§ **REQUIREMENT**:
Search term "FKind": copy each line of the data containing it.

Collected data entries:
* * *
(** A new stream is open in both directions. *)
Lemma ledger_born l w w' l' p s' :
  ledger role P l w w' l' → heap w !! p = None → heap w' !! p = Some s' → halfClosed s' = false.
Proof.
  intros Hl Hs Hs'. assert (length (heap w') ≠ length (heap w)) as Hlen.
  { apply lookup_ge_None_1 in Hs. apply lookup_lt_Some in Hs'. lia. }
  destruct Hl as [l w w' Hq|l w w' f Hk Hn Hh|q b t w Hp|q b t w w' Hq|f w w' ok Hk Hn Hh|f q w Hc
    |q t f r w Hp Hit|q n t w Hp|q d t w w' Hq|w|j w w' Hq|iw c j m w _|q j w|f w w' ok Hk Hn Hh
    |f w w' ph' Hk Hn Hh|f w w' Hq|f q w w' Hq|f q t w Hp|f q t w w' Hq|f q w w' Hq|f q w|f q w w' Hq
    |f q t w Hp|f q w|f q w w' Hq|q d t w Hp|f w|f q w|f q t w Hp Hk]; try done;
    try (destruct Hq as [_ _ HF _ _]; by rewrite (Forall2_length _ _ _ HF) in Hlen);
    try (by rewrite Hh in Hlen); try (by simpl in Hlen; rewrite length_insert in Hlen).
  - simpl in Hs'. apply lookup_app_Some in Hs' as [?|[_ Hx]]; [congruence|].
    by apply list_lookup_singleton_Some in Hx as [_ <-].
  - unfold open_stream in *. destruct (open_ctx _ _ _) as [[σ c] dc]. simpl in *.
    apply lookup_app_Some in Hs' as [?|[_ Hx]]; [congruence|].
    by apply list_lookup_singleton_Some in Hx as [_ <-].
Qed.

Lemma ledger_logs l w w' l' :
  ledger role P l w w' l' → ctx_le (ctxs w) (ctxs w') ∧ ∃ ext, rlog w' = rlog w ++ ext.
Proof.
  destruct 1 as [? w w' Hq|? w w' f Hk| | ?? s w w' Hq| ? w w' ok Hk| | | | ? ? s w w' Hq| |? w w' Hq|iw c id m w| |f w w' ok Hk
    |f w w' ph Hk|f w w' Hq|f p w w' Hq| |f p s w w' Hq|f p w w' Hq| |f p w w' Hq| | |f p w w' Hq| |f w| |];
    try (split; [done|exists []; by rewrite app_nil_r]);
    try (destruct Hq as [[] _ _ _ Hr]; split; [done|exists []; by rewrite app_nil_r]);
    try (destruct Hk; split; [done|exists []; by rewrite app_nil_r]).
  - split; [apply (WithCancel_le c)|exists []; by rewrite app_nil_r].
  - destruct Hk. split; [done|]. eauto.
  - destruct (open_stream_effect f w) as (s & _ & _ & _ & _ & _ & [] & _ & ->).
    split; [done|exists []; by rewrite app_nil_r].
Qed.

(** A receiver that sees the other side half-closed got, or has in its backlog, what
    was written before the HALF_CLOSE. *)
Definition half_ok w h : Prop :=
  ∀ p s, heap w !! p = Some s → halfClosed s = true → ctx_Err (ctxs w) (sctx s) = None →
  ∃ l1 l2 l3 f post, rlog w = l1 ++ l2 ++ f :: l3 ∧ starts s l1 ∧ FKind f = KIND_HALF_CLOSE ∧
    StreamId f = sid s ∧ delivered w h p = msgs (sid s) l2 ++ post.
(** Streams stay where they are, under their id. *)
Lemma ledger_heap l w w' l' p t :
  ledger role P l w w' l' → heap w !! p = Some t → ∃ t', heap w' !! p = Some t' ∧ sid t' = sid t.
Proof.
  intros Hl Ht.
  assert (∀ w', Forall2 flow_eq (heap w) (heap w') → ∃ t', heap w' !! p = Some t' ∧ sid t' = sid t) as HF'.
  { intros w1 HF. destruct (Forall2_lookup_l _ _ _ _ _ HF Ht) as (t' & ? & []). by exists t'. }
  destruct Hl as [l w w' Hq|l w w' f Hk Hn Hh|q b s w Hp|q b s w w' Hq|f w w' ok Hk Hn Hh|f q w Hc
    |q s f r w Hp Hit|q n s w Hp|q d s w w' Hq|w|j w w' Hq|iw c j m w _|q j w|f w w' ok Hk Hn Hh
    |f w w' ph' Hk Hn Hh|f w w' Hq|f q w w' Hq|f q s w Hp|f q s w w' Hq|f q w w' Hq|f q w|f q w w' Hq
    |f q s w Hp|f q w|f q w w' Hq|q d s w Hp|f w|f q w|f q s w Hp];
    try (by exists t); try (destruct Hq; by apply HF'); try (rewrite Hh; by exists t);
    try (by eapply set_stream_keeps).
  - eapply set_stream_keeps; [done| |done]. unfold popRecv. by rewrite Hit.
  - eapply set_stream_keeps; [done| |done]. apply (returnCredit_same n s).
  - exists t. split; [|done]. simpl. by apply lookup_app_l_Some.
  - destruct (open_stream_effect f w) as (s & -> & _). exists t. split; [|done]. by apply lookup_app_l_Some.
Qed.

(** A goroutine starts to open only the stream it allocates. *)
Lemma ledger_opens l w w' l' p :
  ledger role P l w w' l' → opens p l' ≤ opens p l ∨ p = length (heap w).
Proof.
  intros Hl. pose proof (opens_nonneg p l). destruct Hl; try (left; lia); try (simpl in *; left; lia).
  - left. by destruct (payload_len f <=? 0).
  - left. by destruct (_ =? 0).
  - simpl. case_decide; [by right|left; lia].
  - match goal with H : _ ∨ _ |- _ => destruct H as [->|[-> _]] end; left; simpl; lia.
  - left. by destruct (Window f <=? 0).
  - simpl. case_decide; [by right|left; lia].
Qed.

(** What is written is plain, what the goroutine held, or an OPEN it had to write. *)
Definition writes (l : Local) (f : Frame) : Prop :=
  plain f = true ∨ l = Sending f ∨ l = Announcing (StreamId f) ∧ FKind f = KIND_OPEN.

Lemma ledger_wlog l w w' l' :
  ledger role P l w w' l' → wlog w' = wlog w ∨ ∃ f, wlog w' = wlog w ++ [f] ∧ writes l f.
Proof.
  unfold writes. destruct 1; try (by left); try match goal with H : quiet _ _ |- _ => destruct H; by left end.
  - right. eauto.
  - destruct ok; [right|by left]. eauto.
  - destruct ok; [right|by left]. eauto 6.
  - left. unfold open_stream. by destruct (open_ctx _ _ _) as [[? ?] ?].
Qed.

(** A goroutine that comes to hold a frame took it from the control queue, or made it
    for a stream. *)
Lemma ledger_sending l w w' f :
  ledger role P l w w' (Sending f) →
  l = Sending f ∨ f ∈ ctrlCh (mux w) ∨
  (FKind f ≠ KIND_OPEN ∧ ∃ p s, heap w !! p = Some s ∧ sid s = StreamId f).
Proof.
  intros Hl. remember (Sending f) as l' eqn:El. destruct Hl; simplify_eq; auto.
  - right; right. split; [done|]. by exists p, s.
  - right; left. match goal with H : ctrlCh _ = _ |- _ => rewrite H end. left.
  - by destruct (payload_len _ <=? 0).
  - by destruct (_ =? 0).
  - right; right. split; [done|]. by exists p, s.
Qed.

Lemma ledger_announcing l w w' id :
  ledger role P l w w' (Announcing id) →
  l = Announcing id ∨ ∃ p, l = Fresh p id ∧ heap w' = heap w.
Proof.
  intros Hl. remember (Announcing id) as l' eqn:El. destruct Hl; simplify_eq; eauto.
  - by destruct (payload_len _ <=? 0).
  - by destruct (_ =? 0).
Qed.

Lemma ledger_ctrl l w w' l' f :
  ledger role P l w w' l' → f ∈ ctrlCh (mux w') → f ∈ ctrlCh (mux w) ∨ plain f = true.
Proof.
  destruct 1; try (by left); try match goal with H : quiet _ _ |- _ => destruct H as [[]]; by auto end;
    try match goal with H : keeps _ _ |- _ => destruct H; by auto end.
  - simpl. intros. left. match goal with H : ctrlCh _ = _ |- _ => rewrite H end. by right.
  - unfold open_stream. destruct (open_ctx _ _ _) as [[? ?] ?]. by left.
Qed.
* * *
§ **SOLUTION TO THE EXERCISE**:
  ∃ l1 l2 l3 f post, rlog w = l1 ++ l2 ++ f :: l3 ∧ starts s l1 ∧ FKind f = KIND_HALF_CLOSE ∧
  plain f = true ∨ l = Sending f ∨ l = Announcing (StreamId f) ∧ FKind f = KIND_OPEN.
  (FKind f ≠ KIND_OPEN ∧ ∃ p s, heap w !! p = Some s ∧ sid s = StreamId f).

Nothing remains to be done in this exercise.